(Material to process)

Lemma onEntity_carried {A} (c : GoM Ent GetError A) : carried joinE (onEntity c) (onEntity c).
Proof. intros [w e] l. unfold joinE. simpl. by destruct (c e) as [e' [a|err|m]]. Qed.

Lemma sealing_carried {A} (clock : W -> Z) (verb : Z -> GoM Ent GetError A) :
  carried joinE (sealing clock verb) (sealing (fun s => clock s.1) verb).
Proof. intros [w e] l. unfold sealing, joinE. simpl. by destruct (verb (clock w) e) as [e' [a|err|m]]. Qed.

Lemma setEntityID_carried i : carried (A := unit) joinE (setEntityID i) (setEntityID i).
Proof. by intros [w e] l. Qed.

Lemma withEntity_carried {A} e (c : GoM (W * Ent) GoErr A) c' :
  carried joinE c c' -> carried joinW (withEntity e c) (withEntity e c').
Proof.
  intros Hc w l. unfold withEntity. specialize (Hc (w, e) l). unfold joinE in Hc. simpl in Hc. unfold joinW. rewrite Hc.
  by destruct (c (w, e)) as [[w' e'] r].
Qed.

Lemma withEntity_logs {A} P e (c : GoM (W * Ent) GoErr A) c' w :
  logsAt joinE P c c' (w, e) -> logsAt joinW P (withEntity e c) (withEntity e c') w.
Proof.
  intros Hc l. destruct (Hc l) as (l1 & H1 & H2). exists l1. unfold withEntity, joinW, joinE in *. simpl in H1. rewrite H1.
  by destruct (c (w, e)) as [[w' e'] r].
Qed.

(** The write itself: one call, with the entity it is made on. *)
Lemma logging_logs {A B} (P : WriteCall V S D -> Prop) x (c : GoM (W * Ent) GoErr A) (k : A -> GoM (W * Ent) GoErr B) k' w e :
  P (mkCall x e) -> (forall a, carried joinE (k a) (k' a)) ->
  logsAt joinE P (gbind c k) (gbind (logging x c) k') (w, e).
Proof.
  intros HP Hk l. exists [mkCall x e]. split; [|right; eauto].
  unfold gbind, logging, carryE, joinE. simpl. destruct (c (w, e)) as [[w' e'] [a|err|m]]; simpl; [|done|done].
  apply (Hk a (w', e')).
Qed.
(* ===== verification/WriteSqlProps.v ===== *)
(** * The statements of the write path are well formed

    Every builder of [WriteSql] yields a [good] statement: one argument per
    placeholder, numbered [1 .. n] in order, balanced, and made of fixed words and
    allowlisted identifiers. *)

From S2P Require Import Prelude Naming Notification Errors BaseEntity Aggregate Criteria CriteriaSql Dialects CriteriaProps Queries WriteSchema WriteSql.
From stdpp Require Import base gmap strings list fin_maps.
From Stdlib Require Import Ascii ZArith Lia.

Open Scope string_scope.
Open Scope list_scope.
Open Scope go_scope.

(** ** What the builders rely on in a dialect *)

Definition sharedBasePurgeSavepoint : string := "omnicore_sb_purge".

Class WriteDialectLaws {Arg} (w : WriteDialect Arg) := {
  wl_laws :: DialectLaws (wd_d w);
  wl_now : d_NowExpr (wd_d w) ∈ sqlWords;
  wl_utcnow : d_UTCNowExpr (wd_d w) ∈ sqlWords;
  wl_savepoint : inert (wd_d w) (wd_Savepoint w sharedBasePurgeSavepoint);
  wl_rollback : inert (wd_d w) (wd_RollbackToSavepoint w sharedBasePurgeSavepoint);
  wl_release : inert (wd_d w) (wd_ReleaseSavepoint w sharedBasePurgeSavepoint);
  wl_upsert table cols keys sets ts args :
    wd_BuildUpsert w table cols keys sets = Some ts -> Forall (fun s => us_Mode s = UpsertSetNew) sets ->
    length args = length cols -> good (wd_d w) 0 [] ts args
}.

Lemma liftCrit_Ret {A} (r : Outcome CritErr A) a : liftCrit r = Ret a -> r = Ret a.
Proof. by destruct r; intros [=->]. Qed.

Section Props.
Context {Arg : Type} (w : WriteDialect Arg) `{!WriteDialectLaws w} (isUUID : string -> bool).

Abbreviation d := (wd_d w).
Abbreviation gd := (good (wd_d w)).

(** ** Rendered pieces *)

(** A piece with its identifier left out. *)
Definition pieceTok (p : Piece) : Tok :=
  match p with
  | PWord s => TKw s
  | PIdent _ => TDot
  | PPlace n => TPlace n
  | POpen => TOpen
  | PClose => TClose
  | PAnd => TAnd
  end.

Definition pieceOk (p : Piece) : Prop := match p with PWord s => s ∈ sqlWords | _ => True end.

(End Material to process)

• What the task requires: Wherever the word "joinW" appears in a line of the data above, copy that line.

• Exercise output:
  carried joinE c c' -> carried joinW (withEntity e c) (withEntity e c').
  intros Hc w l. unfold withEntity. specialize (Hc (w, e) l). unfold joinE in Hc. simpl in Hc. unfold joinW. rewrite Hc.
  logsAt joinE P c c' (w, e) -> logsAt joinW P (withEntity e c) (withEntity e c') w.
  intros Hc l. destruct (Hc l) as (l1 & H1 & H2). exists l1. unfold withEntity, joinW, joinE in *. simpl in H1. rewrite H1.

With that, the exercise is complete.